Technical diligence, on the investor's side of the table.
CodeAudits is an independent smart contract security practice. We exist to give investment groups a clear, honest read on the code behind a blockchain opportunity — before the capital moves.
Investment decisions in blockchain increasingly turn on a question most diligence processes aren't built to answer: is the code actually safe to rely on?
A pitch deck and a token model don't tell you whether a privileged key can drain the treasury, whether an upgrade can rewrite the rules after you invest, or whether a single oracle can be manipulated to move funds. Those answers live in the contracts. Reading them takes a different kind of diligence.

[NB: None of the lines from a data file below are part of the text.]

(** * The chunking stage of the document pipeline

    A shallow embedding of [services/document_processing/chunking_service.py]
    (class [ChunkingService]) and of the batch entry point it is called from,
    together with the properties its specification states.

    A Python [str] is a sequence of Unicode code points: it is modelled as a
    list of [N].  The regular expressions of the service are run by a small
    backtracking matcher with the priorities of Python's [re] (greedy and
    lazy repetition), and [re.sub] is the left-to-right scan over
    non-overlapping matches. *)

From Stdlib Require Import List NArith ZArith Bool Lia Arith String Ascii.
From Stdlib Require Import Decimal DecimalString DecimalPos DecimalZ.
From stdpp Require Import gmap strings.
Import ListNotations.

#[local] Open Scope list_scope.

(** ** Strings and character classes *)

Module Char.
#[local] Open Scope N_scope.

Definition nl    : N := 10.   (* '\n' *)
Definition tab   : N := 9.    (* '\t' *)
Definition space : N := 32.   (* ' ' *)
Definition lt    : N := 60.   (* '<' *)
Definition gt    : N := 62.   (* '>' *)
Definition hash  : N := 35.   (* '#' *)

Definition eq_char (a c : N) : bool := c =? a.

Definition in_range (lo hi c : N) : bool := (lo <=? c) && (c <=? hi).

(** [\s] on a [str] pattern and [str.strip()] use the same test,
    [Py_UNICODE_ISSPACE]. *)
Definition is_space (c : N) : bool :=
  in_range 9 13 c || in_range 28 31 c || eq_char 32 c || eq_char 133 c
  || eq_char 160 c || eq_char 5760 c || in_range 8192 8202 c
  || eq_char 8232 c || eq_char 8233 c || eq_char 8239 c || eq_char 8287 c
  || eq_char 12288 c.

(** [[\x00-\x08\x0B\x0C\x0E-\x1F\x7F]] *)
Definition is_control (c : N) : bool :=
  in_range 0 8 c || eq_char 11 c || eq_char 12 c || in_range 14 31 c
  || eq_char 127 c.

(** [[ \t]] *)
Definition is_blank (c : N) : bool := eq_char space c || eq_char tab c.

(** [.] without [re.DOTALL], and with it *)
Definition not_nl (c : N) : bool := negb (eq_char nl c).
Definition any (_ : N) : bool := true.

End Char.

Abbreviation str := (list N).

(** A string literal of the source, read as code points. *)
Definition lit (s : string) : str :=
  map N_of_ascii (list_ascii_of_string s).

(** ** List helpers *)

Section Runs.
Context {A : Type}.
Variable p : A -> bool.

Fixpoint take_while (l : list A) : list A :=
  match l with
  | x :: l' => if p x then x :: take_while l' else []
  | [] => []
  end.

Fixpoint drop_while (l : list A) : list A :=
  match l with
  | x :: l' => if p x then drop_while l' else l
  | [] => []
  end.
End Runs.

(** [str.strip()], [str.split('\n')] and ['\n'.join(...)] *)
Definition lstrip (s : str) : str := drop_while Char.is_space s.
Definition rstrip (s : str) : str := rev (drop_while Char.is_space (rev s)).
Definition strip (s : str) : str := rstrip (lstrip s).

Fixpoint split_nl (s : str) : list str :=
  match s with
  | [] => [[]]
  | c :: s' =>
      if Char.eq_char Char.nl c then [] :: split_nl s'
      else match split_nl s' with
           | l :: ls => (c :: l) :: ls
           | [] => [[c]]
           end
  end.
(** The outcome of the coercion steps of the older parser. *)
Lemma legacy_coerce_options_spec (options : gmap string pyval) :
  (∃ o, Legacy.coerce_options options = Ok o
        ∧ ¬ Legacy.uncoercible options
        ∧ ∀ k, match options !! k with
               | None => o !! k = None
               | Some v => ∃ v', Legacy.coerced k v = Ok v' ∧ o !! k = Some v'
               end)
  ∨ (∃ e, Legacy.coerce_options options = Raise e
          ∧ Legacy.uncoercible options
          ∧ (e = ValueError ∨ e = TypeError)).
Proof.
  unfold Legacy.coerce_options.
  assert (N1 : NoDup Legacy.configs_bool) by concrete_key.
  assert (N2 : NoDup Legacy.configs_int) by concrete_key.
  destruct (for_each_coerce_spec (λ v, Ok (VBool (asbool v)))
              Legacy.configs_bool N1 options)
    as [(o1 & H1 & _)|(k & v & e & _ & _ & He & _)]; [|done].
  rewrite H1, result_bind_Ok.
  destruct (for_each_coerce_spec int_ Legacy.configs_int N2 o1)
    as [(o2 & H2 & _)|(k & v & e & Hk & Hv & He & ->)].
  2:{ right. exists e. rewrite result_bind_Raise. split; [done|].
      apply int_raises in He as [Hint ->].
      split; [|apply coercion_error_kind].
      left. exists k, v. split; [done|]. split; [|done].
      destruct (phase_ok _ _ _ _ N1 H1 k) as [P1 _].
      rewrite <- Hv. symmetry. apply P1. key_cases Hk; concrete_key. }
  rewrite H2, result_bind_Ok.
  assert (Hlook : ∀ k,
            (k ≠ "socket_timeout" →
             match options !! k with
             | None => o2 !! k = None
             | Some v => ∃ v', Legacy.coerced k v = Ok v' ∧ o2 !! k = Some v'
             end)
            ∧ o2 !! "socket_timeout" = options !! "socket_timeout").
  { intros k.
    destruct (phase_ok _ _ _ _ N1 H1 k) as [P1 Q1].
    destruct (phase_ok _ _ _ _ N2 H2 k) as [P2 Q2].
    destruct (phase_ok _ _ _ _ N1 H1 "socket_timeout") as [S1 _].
    destruct (phase_ok _ _ _ _ N2 H2 "socket_timeout") as [S2 _].
    split; [|by rewrite S2, S1 by concrete_key].
    intros Hs. unfold Legacy.coerced.
    destruct (decide (k ∈ Legacy.configs_bool)) as [Hb|Hb].
    { rewrite bool_decide_eq_true_2 by done.
      rewrite P2 by (key_cases Hb; concrete_key).
      specialize (Q1 Hb). by destruct (options !! k). }
    rewrite bool_decide_eq_false_2 by done. rewrite (P1 Hb) in *.
    destruct (decide (k ∈ Legacy.configs_int)) as [Hi|Hi].
    { rewrite bool_decide_eq_true_2 by done.
      specialize (Q2 Hi). by destruct (options !! k). }
    rewrite bool_decide_eq_false_2 by done. rewrite (P2 Hi).
    rewrite bool_decide_eq_false_2 by done.
    destruct (options !! k) as [v|]; [by exists v | done]. }
  assert (Hint : ¬ ∃ k v, k ∈ Legacy.configs_int ∧ options !! k = Some v
                          ∧ py_int v = None).
  { intros (k & v & Hk & Hv & Hi).
    destruct (Hlook k) as [Hl _].
    specialize (Hl ltac:(key_cases Hk; done)). rewrite Hv in Hl.
    destruct Hl as (v' & Hc & _). unfold Legacy.coerced in Hc.
    rewrite bool_decide_eq_false_2 in Hc by (key_cases Hk; concrete_key).
    rewrite bool_decide_eq_true_2 in Hc by done.
    unfold int_ in Hc. by rewrite Hi in Hc. }
  destruct (Hlook "socket_timeout") as [_ Hst].
  destruct (o2 !! "socket_timeout") as [w|] eqn:Hw.
  - rewrite (coerce_key_Some _ _ _ _ Hw).
    destruct (float_ w) as [w'|e] eqn:Hf; simpl.
    + left. exists (<["socket_timeout" := w']> o2). split; [done|]. split.
      * intros [?|(v & Hv & Hfl)]; [done|].
        rewrite <- Hst in Hv. injection Hv as <-.
        unfold float_ in Hf. by rewrite Hfl in Hf.
      * intros k. destruct (decide (k = "socket_timeout")) as [->|Hk].
        -- rewrite <- Hst, lookup_insert_eq. exists w'. split; [|done].
           unfold Legacy.coerced.
           rewrite !bool_decide_eq_false_2 by concrete_key.
           by rewrite bool_decide_eq_true_2.
        -- rewrite lookup_insert_ne by done. by apply Hlook.
    + right. exists e. split; [done|].
      apply float_raises in Hf as [Hfl ->].
      split; [|apply coercion_error_kind].
      right. exists w. by rewrite <- Hst.
  - rewrite (coerce_key_None _ _ _ Hw).
    left. exists o2. split; [done|]. split.
    + intros [?|(v & Hv & _)]; [done|]. congruence.
    + intros k. destruct (decide (k = "socket_timeout")) as [->|Hk].
      * by rewrite <- Hst, Hw.
      * by apply Hlook.
Qed.

(** X17: the older [_parse_settings] raises a configuration error when no
    [secret] is among the options (an empty one will do); otherwise it
    raises the [ValueError] or [TypeError] of [int] or [float] when a
    setting of integer or float type does not coerce; otherwise it raises
    a configuration error when both a prefix and an id generator are
    configured; and otherwise it returns the options. *)
Theorem legacy_parse_settings_outcome (settings : list (string * pyval)) :
  (collect_options settings !! "secret" = None
   ∧ Legacy._parse_settings settings
     = Raise (ConfigurationError Legacy.secret_required_error))
  ∨ (is_Some (collect_options settings !! "secret")
     ∧ Legacy.uncoercible (collect_options settings)
     ∧ ∃ e, Legacy._parse_settings settings = Raise e
            ∧ (e = ValueError ∨ e = TypeError))
  ∨ (is_Some (collect_options settings !! "secret")
     ∧ ¬ Legacy.uncoercible (collect_options settings)
     ∧ prefix_conflict (collect_options settings) = true
     ∧ Legacy._parse_settings settings
       = Raise (ConfigurationError prefix_generator_error))
  ∨ (is_Some (collect_options settings !! "secret")
     ∧ ¬ Legacy.uncoercible (collect_options settings)
     ∧ prefix_conflict (collect_options settings) = false
     ∧ ∃ options, Legacy._parse_settings settings = Ok options).
Proof.
  rewrite legacy_parse_settings_unfold.
  destruct (collect_options settings !! "secret") as [secret|] eqn:Hs.
  2:{ left. split; [done|]. by rewrite bool_decide_eq_false_2 by (by intros [? ?]). }
  right. rewrite bool_decide_eq_true_2 by (by eexists). cbn [negb].
  destruct (legacy_coerce_options_spec (collect_options settings))
    as [(o & -> & Hco & Hlook)|(e & -> & Hun & He)].
  - right. rewrite result_bind_Ok.
    assert (Hc : prefix_conflict o
                 = prefix_conflict (collect_options settings)).
    { unfold prefix_conflict.
      pose proof (Hlook "prefix") as Hp. pose proof (Hlook "id_generator") as Hg.
      unfold Legacy.coerced in Hp, Hg.
      rewrite !bool_decide_eq_false_2 in Hp by (concrete_key || done).
      rewrite !bool_decide_eq_false_2 in Hg by (concrete_key || done).
      destruct (collect_options settings !! "prefix");
        destruct (collect_options settings !! "id_generator");
        repeat match goal with
               | H : ∃ _, _ |- _ => destruct H as (? & _ & ->)
               | H : _ !! _ = None |- _ => rewrite H
               end; reflexivity. }
    rewrite Hc.
    destruct (prefix_conflict (collect_options settings)); [by left|].
    right. split; [by eexists|]. split; [done|]. split; [done|].
    destruct (o !! "prefix"); by eexists.
  - left. split; [by eexists|]. split; [done|]. by exists e.
Qed.

Lemma legacy_parse_settings_returns (settings : list (string * pyval))
    (options : gmap string pyval) :
  Legacy._parse_settings settings = Ok options →
  ∃ o, Legacy.coerce_options (collect_options settings) = Ok o
       ∧ options = match o !! "prefix" with
                   | Some prefix =>
                       <["id_generator" := VPartial "prefixed_id" prefix]>
                         (delete "prefix" o)
                   | None => o
                   end.
Proof.
  rewrite legacy_parse_settings_unfold.
  destruct (negb (bool_decide (is_Some (collect_options settings !! "secret"))));
    [done|].
  destruct (Legacy.coerce_options (collect_options settings)) as [o|]; [|done].
  rewrite result_bind_Ok. destruct (prefix_conflict o); [done|].
  intros Hp. exists o. split; [done|].
  destruct (o !! "prefix"); by apply Ok_inj in Hp.
Qed.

We provide that diligence as an independent third party. Our team examines contract architecture, permissions, upgradeability frameworks, token mechanics, and overall code quality to surface the risks that matter, classify them by severity, and explain them in language an investment committee can act on. We don't build the projects we review, and we don't take a position in them — our only job is to tell you what we found.
Principles the practice runs on.
Conflict-free by design
We review code; we don't build, market, or invest in it. Our findings answer to your diligence process, not to a project's launch timeline.
Written for the committee
A finding nobody understands can't inform a decision. Every report is written so both engineers and investors can read it and act.
Manual review, not just tools
Automated scanners catch the obvious. The findings that matter most come from reading the contracts and reasoning about how they behave under stress.
No false assurance
An audit lowers risk; it doesn't erase it. We're explicit about scope, about what we reviewed, and about what an audit can and cannot guarantee.
The groups deploying the capital.
We work with the investment organizations evaluating blockchain opportunities and decentralized applications — bringing technical security review into a diligence process that usually stops at the business case.